- [What this task involves]
Please find the lines in the entries below that contain the word "readFileAndStream", and copy each one.

(Collected data entries)
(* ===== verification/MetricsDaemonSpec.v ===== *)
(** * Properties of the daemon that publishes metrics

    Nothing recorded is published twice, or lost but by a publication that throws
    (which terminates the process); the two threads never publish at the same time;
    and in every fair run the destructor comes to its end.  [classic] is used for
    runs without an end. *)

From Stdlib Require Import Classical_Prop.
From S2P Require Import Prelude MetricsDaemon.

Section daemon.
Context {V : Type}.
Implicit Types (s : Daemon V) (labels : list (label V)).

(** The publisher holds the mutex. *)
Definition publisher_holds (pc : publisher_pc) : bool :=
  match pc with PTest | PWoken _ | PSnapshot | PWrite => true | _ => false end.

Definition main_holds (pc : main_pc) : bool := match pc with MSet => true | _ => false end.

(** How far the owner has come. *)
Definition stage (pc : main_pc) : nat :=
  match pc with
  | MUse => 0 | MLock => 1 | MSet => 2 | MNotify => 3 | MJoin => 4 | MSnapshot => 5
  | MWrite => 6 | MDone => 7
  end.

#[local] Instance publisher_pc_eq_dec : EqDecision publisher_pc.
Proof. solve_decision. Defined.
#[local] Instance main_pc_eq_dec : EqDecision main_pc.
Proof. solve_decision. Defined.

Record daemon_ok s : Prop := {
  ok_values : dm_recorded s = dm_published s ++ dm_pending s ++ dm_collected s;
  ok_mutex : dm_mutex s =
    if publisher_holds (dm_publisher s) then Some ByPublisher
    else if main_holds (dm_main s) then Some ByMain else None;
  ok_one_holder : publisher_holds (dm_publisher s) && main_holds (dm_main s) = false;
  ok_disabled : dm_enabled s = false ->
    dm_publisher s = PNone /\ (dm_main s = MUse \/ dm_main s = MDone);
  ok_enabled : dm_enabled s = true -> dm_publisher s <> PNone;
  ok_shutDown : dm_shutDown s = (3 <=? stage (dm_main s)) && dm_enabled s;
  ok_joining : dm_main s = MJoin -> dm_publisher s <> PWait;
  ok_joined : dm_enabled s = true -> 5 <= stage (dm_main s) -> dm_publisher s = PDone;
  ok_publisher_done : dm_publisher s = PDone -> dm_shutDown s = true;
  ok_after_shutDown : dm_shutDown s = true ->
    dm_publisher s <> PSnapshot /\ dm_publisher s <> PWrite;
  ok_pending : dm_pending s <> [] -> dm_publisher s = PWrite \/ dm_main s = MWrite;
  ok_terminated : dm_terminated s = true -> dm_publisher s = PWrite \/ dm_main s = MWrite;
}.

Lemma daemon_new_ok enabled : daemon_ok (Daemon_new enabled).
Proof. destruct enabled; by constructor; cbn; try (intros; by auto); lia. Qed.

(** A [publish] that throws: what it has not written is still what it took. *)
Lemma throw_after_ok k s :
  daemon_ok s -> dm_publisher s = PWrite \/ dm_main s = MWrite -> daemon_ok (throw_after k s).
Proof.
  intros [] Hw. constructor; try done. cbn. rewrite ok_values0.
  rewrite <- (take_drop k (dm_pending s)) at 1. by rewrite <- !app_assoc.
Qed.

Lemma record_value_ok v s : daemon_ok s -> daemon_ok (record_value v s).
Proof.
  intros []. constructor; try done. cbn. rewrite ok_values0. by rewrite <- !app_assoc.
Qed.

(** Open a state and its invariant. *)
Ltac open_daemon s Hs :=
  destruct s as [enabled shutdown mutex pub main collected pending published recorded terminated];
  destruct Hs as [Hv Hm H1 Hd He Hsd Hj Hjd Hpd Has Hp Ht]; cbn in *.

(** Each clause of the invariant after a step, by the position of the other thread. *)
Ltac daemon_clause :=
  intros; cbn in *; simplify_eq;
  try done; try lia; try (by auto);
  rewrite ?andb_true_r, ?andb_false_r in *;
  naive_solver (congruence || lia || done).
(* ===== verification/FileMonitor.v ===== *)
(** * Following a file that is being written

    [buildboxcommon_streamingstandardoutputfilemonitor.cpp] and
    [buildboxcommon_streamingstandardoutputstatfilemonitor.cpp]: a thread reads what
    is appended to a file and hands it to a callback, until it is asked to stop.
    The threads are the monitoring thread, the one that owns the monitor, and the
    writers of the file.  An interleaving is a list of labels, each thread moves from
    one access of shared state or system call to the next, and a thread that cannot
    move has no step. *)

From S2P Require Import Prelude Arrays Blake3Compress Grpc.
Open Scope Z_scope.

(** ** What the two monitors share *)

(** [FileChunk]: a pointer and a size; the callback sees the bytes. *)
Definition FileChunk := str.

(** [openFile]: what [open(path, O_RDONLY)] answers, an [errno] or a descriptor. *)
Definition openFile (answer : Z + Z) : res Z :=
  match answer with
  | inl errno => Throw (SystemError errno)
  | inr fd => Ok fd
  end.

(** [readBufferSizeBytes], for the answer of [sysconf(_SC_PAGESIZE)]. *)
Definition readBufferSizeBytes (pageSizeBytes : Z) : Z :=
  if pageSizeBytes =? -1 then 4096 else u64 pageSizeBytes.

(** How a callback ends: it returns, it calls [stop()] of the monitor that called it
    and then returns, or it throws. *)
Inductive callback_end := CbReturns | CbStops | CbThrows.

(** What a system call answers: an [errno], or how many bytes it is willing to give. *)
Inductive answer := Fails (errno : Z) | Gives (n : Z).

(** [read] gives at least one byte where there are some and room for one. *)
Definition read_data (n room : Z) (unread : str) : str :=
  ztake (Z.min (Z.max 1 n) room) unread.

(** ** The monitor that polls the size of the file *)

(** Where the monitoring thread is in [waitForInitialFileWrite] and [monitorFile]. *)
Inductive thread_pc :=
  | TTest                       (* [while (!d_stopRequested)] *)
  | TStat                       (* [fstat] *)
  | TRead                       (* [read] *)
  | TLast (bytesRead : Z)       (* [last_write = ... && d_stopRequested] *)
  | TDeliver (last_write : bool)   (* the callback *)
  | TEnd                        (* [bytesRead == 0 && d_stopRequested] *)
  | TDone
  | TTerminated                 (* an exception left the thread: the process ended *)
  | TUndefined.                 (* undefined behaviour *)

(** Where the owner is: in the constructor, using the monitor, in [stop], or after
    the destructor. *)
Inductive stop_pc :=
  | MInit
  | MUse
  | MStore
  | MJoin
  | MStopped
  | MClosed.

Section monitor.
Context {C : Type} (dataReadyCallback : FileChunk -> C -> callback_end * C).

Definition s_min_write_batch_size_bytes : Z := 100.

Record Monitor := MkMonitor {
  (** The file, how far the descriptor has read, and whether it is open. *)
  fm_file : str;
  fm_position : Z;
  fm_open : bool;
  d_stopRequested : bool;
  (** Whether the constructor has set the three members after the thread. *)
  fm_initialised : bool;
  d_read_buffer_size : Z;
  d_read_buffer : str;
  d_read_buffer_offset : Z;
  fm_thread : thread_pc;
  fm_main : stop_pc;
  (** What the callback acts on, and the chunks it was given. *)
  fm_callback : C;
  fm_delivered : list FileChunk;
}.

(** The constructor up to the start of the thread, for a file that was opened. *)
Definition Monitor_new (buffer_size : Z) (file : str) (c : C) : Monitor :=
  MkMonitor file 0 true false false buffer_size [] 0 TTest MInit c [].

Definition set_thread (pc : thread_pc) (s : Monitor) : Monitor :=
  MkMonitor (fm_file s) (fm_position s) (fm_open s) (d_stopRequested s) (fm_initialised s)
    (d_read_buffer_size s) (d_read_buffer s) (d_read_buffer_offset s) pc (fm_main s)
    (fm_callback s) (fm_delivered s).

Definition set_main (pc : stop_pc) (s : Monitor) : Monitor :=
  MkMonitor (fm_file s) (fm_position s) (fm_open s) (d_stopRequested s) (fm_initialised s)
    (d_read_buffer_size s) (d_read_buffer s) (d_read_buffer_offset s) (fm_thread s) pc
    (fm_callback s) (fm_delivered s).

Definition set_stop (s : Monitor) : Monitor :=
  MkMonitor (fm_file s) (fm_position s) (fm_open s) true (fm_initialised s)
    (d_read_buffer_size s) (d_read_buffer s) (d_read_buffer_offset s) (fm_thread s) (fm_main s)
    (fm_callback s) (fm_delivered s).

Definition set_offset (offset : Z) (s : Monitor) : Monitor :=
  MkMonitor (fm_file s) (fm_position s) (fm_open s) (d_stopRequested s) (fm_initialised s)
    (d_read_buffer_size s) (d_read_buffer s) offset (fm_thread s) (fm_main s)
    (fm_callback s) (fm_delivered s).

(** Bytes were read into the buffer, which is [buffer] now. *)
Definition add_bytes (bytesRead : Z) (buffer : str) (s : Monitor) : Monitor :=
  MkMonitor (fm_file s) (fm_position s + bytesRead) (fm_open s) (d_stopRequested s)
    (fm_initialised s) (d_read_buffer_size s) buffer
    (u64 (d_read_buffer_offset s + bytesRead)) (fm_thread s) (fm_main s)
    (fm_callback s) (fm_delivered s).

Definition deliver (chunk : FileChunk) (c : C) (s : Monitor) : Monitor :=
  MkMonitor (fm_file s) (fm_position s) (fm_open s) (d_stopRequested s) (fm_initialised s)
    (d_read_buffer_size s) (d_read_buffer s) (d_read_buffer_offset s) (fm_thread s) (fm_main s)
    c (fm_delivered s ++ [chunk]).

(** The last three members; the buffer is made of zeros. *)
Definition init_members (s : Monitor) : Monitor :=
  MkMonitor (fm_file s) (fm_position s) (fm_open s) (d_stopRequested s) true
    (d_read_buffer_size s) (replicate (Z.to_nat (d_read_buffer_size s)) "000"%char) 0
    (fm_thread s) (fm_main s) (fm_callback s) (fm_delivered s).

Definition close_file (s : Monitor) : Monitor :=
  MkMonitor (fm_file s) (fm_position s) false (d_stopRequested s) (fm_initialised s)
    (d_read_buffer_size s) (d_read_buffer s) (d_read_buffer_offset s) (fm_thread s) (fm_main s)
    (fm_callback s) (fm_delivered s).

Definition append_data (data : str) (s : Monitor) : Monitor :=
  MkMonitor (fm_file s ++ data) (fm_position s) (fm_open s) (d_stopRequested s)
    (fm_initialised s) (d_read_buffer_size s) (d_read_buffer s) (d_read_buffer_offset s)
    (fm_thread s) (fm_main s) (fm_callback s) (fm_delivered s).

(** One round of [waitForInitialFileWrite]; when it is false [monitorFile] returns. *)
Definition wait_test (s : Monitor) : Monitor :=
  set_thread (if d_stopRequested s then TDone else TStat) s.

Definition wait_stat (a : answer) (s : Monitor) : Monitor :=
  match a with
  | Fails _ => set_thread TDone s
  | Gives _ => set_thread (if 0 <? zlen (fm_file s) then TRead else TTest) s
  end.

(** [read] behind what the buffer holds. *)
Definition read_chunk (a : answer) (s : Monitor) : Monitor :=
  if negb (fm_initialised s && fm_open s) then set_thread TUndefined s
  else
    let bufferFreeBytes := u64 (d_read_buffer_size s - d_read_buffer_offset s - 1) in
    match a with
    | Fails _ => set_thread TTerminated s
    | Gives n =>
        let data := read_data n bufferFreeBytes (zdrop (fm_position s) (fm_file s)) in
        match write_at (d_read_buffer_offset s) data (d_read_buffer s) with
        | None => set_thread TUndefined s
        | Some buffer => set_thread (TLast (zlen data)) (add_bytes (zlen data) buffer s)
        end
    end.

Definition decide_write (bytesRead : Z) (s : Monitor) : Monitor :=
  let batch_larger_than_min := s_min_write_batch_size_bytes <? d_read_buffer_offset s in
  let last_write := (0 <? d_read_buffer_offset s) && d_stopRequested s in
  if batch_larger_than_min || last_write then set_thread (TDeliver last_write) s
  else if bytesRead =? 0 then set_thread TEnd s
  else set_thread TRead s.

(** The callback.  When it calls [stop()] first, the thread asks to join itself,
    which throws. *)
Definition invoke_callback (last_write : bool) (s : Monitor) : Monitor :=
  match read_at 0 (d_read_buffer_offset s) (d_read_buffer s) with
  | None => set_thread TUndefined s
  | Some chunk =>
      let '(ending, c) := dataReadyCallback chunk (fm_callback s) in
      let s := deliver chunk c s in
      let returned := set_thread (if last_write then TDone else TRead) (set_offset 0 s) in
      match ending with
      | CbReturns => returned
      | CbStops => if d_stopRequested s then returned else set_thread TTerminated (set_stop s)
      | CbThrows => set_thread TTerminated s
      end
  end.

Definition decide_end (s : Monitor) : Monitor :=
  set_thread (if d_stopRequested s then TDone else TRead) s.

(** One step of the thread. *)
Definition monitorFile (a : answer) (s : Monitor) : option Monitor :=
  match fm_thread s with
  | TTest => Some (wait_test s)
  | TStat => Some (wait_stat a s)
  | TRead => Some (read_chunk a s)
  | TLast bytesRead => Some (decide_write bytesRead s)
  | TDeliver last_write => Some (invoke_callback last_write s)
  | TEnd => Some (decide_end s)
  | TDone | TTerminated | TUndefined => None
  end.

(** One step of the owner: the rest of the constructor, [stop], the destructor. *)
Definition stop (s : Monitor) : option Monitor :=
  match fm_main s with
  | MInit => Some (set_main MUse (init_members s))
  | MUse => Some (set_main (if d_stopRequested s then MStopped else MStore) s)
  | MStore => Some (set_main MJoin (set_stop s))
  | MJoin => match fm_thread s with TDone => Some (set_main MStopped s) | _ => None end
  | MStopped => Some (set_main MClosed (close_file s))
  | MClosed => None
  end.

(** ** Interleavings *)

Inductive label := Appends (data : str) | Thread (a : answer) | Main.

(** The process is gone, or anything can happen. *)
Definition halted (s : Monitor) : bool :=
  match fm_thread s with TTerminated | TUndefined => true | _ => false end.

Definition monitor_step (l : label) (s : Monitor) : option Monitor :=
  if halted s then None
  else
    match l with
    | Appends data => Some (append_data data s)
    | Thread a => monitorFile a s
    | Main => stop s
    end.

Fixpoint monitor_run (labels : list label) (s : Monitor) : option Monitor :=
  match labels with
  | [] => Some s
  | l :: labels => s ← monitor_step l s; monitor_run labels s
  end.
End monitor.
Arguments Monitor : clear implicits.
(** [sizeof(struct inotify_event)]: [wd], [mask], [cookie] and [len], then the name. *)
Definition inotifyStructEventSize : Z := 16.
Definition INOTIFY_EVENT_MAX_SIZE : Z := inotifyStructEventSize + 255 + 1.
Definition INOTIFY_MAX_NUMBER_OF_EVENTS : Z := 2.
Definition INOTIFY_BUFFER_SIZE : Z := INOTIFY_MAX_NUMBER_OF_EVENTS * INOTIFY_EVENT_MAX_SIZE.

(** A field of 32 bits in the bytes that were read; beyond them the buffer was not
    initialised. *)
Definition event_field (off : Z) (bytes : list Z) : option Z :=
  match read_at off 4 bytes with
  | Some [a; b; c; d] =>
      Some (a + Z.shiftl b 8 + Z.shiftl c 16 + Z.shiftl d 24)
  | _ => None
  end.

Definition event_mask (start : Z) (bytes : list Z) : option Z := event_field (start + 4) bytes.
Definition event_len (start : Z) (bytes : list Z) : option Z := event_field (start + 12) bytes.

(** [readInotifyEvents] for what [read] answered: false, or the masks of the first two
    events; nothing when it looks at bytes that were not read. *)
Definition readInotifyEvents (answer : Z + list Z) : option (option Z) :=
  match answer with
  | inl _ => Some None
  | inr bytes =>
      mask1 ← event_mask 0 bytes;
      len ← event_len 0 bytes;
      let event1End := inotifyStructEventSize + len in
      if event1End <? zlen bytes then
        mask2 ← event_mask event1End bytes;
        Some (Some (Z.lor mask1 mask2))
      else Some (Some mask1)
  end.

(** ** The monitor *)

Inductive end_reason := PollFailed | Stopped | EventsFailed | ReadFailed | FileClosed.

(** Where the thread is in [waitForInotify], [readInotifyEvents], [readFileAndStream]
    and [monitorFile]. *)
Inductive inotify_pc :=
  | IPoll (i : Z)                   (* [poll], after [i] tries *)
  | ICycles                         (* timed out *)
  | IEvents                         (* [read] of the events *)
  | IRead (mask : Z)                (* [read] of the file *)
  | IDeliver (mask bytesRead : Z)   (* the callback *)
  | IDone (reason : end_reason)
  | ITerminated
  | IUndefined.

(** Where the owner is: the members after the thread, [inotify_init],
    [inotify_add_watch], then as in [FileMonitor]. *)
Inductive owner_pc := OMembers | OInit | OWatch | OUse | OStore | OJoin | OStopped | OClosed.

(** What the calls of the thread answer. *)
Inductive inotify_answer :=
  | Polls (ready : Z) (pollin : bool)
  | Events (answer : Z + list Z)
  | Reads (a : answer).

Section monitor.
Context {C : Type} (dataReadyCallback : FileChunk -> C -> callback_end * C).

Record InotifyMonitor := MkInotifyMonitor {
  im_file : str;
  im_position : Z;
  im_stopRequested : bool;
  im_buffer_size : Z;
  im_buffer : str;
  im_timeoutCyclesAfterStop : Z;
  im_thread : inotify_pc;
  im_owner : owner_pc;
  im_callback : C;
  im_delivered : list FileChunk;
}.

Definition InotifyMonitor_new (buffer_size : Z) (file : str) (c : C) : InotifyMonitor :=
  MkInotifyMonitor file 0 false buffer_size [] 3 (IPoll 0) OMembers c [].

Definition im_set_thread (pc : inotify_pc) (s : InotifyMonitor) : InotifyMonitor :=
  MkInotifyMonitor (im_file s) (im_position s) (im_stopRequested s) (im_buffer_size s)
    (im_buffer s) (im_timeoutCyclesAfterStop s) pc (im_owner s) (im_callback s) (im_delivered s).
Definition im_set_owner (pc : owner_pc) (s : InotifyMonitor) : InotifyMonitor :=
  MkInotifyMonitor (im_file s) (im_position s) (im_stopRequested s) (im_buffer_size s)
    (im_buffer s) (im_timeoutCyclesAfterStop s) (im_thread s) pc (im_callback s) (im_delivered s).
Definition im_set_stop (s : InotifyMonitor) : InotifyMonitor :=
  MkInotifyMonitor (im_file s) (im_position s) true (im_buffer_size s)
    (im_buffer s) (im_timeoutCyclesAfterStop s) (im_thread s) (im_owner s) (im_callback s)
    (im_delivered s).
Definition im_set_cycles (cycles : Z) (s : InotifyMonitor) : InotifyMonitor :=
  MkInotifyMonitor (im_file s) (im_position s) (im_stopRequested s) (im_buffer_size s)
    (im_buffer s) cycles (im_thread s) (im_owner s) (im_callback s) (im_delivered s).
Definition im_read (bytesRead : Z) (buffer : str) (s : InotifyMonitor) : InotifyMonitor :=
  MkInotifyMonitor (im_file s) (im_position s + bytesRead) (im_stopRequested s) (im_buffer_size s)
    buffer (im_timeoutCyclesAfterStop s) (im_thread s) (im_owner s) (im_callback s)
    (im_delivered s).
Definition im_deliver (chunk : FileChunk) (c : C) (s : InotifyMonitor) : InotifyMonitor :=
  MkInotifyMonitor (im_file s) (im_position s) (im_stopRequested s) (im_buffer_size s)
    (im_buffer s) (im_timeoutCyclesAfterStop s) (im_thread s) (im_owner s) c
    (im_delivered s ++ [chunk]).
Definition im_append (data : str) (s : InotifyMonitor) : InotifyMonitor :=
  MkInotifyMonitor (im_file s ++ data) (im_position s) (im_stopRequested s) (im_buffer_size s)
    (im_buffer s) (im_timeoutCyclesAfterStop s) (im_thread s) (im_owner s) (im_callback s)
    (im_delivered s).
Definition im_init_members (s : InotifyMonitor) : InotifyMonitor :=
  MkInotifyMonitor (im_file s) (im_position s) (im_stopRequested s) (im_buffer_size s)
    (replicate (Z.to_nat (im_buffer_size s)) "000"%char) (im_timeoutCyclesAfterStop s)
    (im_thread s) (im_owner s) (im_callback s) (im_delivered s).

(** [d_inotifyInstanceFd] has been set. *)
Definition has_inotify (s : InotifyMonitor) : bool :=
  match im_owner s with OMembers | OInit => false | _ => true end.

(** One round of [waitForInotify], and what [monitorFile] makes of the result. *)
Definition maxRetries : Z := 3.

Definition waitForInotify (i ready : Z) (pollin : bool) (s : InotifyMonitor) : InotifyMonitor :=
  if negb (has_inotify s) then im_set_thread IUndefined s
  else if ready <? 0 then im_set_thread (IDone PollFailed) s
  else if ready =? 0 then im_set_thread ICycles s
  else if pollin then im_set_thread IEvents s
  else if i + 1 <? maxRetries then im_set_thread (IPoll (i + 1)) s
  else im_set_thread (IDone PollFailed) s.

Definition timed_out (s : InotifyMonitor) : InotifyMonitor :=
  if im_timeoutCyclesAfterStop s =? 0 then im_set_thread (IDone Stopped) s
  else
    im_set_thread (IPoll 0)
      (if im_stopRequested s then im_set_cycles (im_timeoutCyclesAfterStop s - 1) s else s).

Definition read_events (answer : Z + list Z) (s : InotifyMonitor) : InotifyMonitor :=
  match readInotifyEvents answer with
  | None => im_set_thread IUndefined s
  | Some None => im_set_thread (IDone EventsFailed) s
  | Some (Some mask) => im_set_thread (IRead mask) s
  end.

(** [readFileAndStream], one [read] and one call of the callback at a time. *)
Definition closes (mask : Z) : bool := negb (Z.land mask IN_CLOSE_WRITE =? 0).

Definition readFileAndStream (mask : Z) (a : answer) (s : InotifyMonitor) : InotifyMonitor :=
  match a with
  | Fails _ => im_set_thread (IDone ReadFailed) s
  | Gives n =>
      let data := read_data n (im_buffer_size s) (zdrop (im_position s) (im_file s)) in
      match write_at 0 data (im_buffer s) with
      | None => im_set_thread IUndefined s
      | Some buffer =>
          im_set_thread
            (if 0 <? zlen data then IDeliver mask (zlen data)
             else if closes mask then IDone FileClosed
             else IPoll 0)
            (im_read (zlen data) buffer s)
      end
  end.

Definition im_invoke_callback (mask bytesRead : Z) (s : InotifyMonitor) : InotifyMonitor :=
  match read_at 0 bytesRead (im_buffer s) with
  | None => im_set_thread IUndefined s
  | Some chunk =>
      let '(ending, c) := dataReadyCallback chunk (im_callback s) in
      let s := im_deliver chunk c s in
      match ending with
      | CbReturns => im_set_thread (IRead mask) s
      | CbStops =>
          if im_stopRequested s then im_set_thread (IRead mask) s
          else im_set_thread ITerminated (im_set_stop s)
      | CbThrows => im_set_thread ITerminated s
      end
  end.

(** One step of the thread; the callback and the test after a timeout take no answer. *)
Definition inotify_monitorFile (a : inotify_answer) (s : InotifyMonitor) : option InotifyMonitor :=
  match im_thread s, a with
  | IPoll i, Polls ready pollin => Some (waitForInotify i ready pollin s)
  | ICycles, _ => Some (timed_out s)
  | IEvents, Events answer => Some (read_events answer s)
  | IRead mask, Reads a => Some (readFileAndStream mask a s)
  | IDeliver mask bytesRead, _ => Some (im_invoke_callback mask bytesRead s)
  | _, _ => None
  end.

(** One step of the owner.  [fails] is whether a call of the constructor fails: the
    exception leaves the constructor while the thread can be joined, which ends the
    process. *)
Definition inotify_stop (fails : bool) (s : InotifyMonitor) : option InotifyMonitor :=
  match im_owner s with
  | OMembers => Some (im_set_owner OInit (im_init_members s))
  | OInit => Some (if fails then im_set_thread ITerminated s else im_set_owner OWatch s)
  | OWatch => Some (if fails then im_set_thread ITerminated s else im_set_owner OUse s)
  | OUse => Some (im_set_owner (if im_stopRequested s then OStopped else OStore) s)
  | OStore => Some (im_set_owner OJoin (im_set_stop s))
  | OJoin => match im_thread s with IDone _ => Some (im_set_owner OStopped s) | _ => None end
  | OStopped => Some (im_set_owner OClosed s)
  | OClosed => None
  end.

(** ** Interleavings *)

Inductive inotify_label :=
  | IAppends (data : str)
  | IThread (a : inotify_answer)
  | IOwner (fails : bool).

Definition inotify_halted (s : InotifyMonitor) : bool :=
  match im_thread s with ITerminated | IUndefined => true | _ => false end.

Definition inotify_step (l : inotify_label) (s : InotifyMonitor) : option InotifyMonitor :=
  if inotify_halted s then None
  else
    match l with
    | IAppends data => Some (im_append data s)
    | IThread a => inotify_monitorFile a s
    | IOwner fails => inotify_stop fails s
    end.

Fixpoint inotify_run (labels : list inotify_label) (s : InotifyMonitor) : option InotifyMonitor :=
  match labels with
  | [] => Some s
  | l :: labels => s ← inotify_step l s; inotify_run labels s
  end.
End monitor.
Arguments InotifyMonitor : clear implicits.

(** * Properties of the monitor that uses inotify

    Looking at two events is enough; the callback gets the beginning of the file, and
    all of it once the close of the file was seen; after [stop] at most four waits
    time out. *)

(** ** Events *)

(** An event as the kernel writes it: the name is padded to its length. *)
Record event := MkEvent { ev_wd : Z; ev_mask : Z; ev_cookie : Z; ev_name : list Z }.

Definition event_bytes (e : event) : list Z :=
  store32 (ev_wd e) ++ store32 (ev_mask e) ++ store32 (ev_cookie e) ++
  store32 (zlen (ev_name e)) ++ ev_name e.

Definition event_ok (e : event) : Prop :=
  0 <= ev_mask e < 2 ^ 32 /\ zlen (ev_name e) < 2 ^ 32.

- [Solution]
(** Where the thread is in [waitForInotify], [readInotifyEvents], [readFileAndStream]
(** [readFileAndStream], one [read] and one call of the callback at a time. *)
Definition readFileAndStream (mask : Z) (a : answer) (s : InotifyMonitor) : InotifyMonitor :=
  | IRead mask, Reads a => Some (readFileAndStream mask a s)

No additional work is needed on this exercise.